Exercise requirements:
Could you set down every entry exactly as it appears?

===== Raw data

Definition rank (l : label) : nat :=
  match l with
  | fork_out => 0 | bad_fork_free => 1 | bad_fork_cleanup_count => 2
  | bad_fork_cleanup_threadgroup_lock => 3 | bad_fork_cleanup_policy => 4 | bad_fork_cleanup_perf => 5
  | bad_fork_cleanup_audit => 6 | bad_fork_cleanup_security => 7 | bad_fork_cleanup_semundo => 8
  | bad_fork_cleanup_files => 9 | bad_fork_cleanup_fs => 10 | bad_fork_cleanup_sighand => 11
  | bad_fork_cleanup_signal => 12 | bad_fork_cleanup_mm => 13 | bad_fork_cleanup_namespaces => 14
  | bad_fork_cleanup_io => 15 | bad_fork_cleanup_thread => 16 | bad_fork_free_pid => 17
  | bad_fork_put_pidfd => 18 | bad_fork_cancel_cgroup => 19
  end%nat.

(** Everything from a label on. *)
Lemma unwind_from L v : forall k l, rank l = k ->
  triple (at_jump L l v) (run_labels (labels_from l label_order) v)
    (fun _ s => ledger (trace s) = L /\ exists K q, kv_left K /\ queue_ok q /\ undone K (multiprocess s0) q s) never.
Proof.
  induction k as [|[|k] IH]; intros l Hl.
  - assert (l = fork_out) as -> by by destruct l. cbn [labels_from label_order].
    change (labels_from fork_out label_order) with [fork_out]. cbn [ForkCopy.run_labels].
    eapply triple_seq; [apply out_step|]. by apply triple_ret.
  - assert (l = bad_fork_free) as -> by by destruct l.
    change (labels_from bad_fork_free label_order) with (bad_fork_free :: labels_from fork_out label_order).
    eapply triple_seq; [apply free_step|]. by apply IH.
  - assert (Hn : next_label l <> fork_out) by by destruct l.
    assert (Hr : rank (next_label l) = S k) by (destruct l; simpl in *; lia).
    replace (labels_from l label_order) with (l :: labels_from (next_label l) label_order)
      by (destruct l; try discriminate Hl; reflexivity).
    eapply triple_seq; [|by apply IH].
    intros s (K & HK & Hs). pose proof (every_step L l v Hn K) as Hstep.
    assert (Hio : exists io, state K (l_p v) (fact_of l (l_p v) io) (level_of l) (held_at l io ++ L) s)
      by by destruct l.
    destruct Hio as [io Hio]. specialize (Hstep io s Hio). cbn [ForkCopy.run_labels].
    destruct (at_label l v s) as [[x|e] s']; [|done]. exists K. split; [done|]. by destruct l; try done; exists io.
Qed.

==========

Result for this task:
Definition rank (l : label) : nat :=
  match l with
  | fork_out => 0 | bad_fork_free => 1 | bad_fork_cleanup_count => 2
  | bad_fork_cleanup_threadgroup_lock => 3 | bad_fork_cleanup_policy => 4 | bad_fork_cleanup_perf => 5
  | bad_fork_cleanup_audit => 6 | bad_fork_cleanup_security => 7 | bad_fork_cleanup_semundo => 8
  | bad_fork_cleanup_files => 9 | bad_fork_cleanup_fs => 10 | bad_fork_cleanup_sighand => 11
  | bad_fork_cleanup_signal => 12 | bad_fork_cleanup_mm => 13 | bad_fork_cleanup_namespaces => 14
  | bad_fork_cleanup_io => 15 | bad_fork_cleanup_thread => 16 | bad_fork_free_pid => 17
  | bad_fork_put_pidfd => 18 | bad_fork_cancel_cgroup => 19
  end%nat.

(** Everything from a label on. *)
Lemma unwind_from L v : forall k l, rank l = k ->
  triple (at_jump L l v) (run_labels (labels_from l label_order) v)
    (fun _ s => ledger (trace s) = L /\ exists K q, kv_left K /\ queue_ok q /\ undone K (multiprocess s0) q s) never.
Proof.
  induction k as [|[|k] IH]; intros l Hl.
  - assert (l = fork_out) as -> by by destruct l. cbn [labels_from label_order].
    change (labels_from fork_out label_order) with [fork_out]. cbn [ForkCopy.run_labels].
    eapply triple_seq; [apply out_step|]. by apply triple_ret.
  - assert (l = bad_fork_free) as -> by by destruct l.
    change (labels_from bad_fork_free label_order) with (bad_fork_free :: labels_from fork_out label_order).
    eapply triple_seq; [apply free_step|]. by apply IH.
  - assert (Hn : next_label l <> fork_out) by by destruct l.
    assert (Hr : rank (next_label l) = S k) by (destruct l; simpl in *; lia).
    replace (labels_from l label_order) with (l :: labels_from (next_label l) label_order)
      by (destruct l; try discriminate Hl; reflexivity).
    eapply triple_seq; [|by apply IH].
    intros s (K & HK & Hs). pose proof (every_step L l v Hn K) as Hstep.
    assert (Hio : exists io, state K (l_p v) (fact_of l (l_p v) io) (level_of l) (held_at l io ++ L) s)
      by by destruct l.
    destruct Hio as [io Hio]. specialize (Hstep io s Hio). cbn [ForkCopy.run_labels].
    destruct (at_label l v s) as [[x|e] s']; [|done]. exists K. split; [done|]. by destruct l; try done; exists io.
Qed.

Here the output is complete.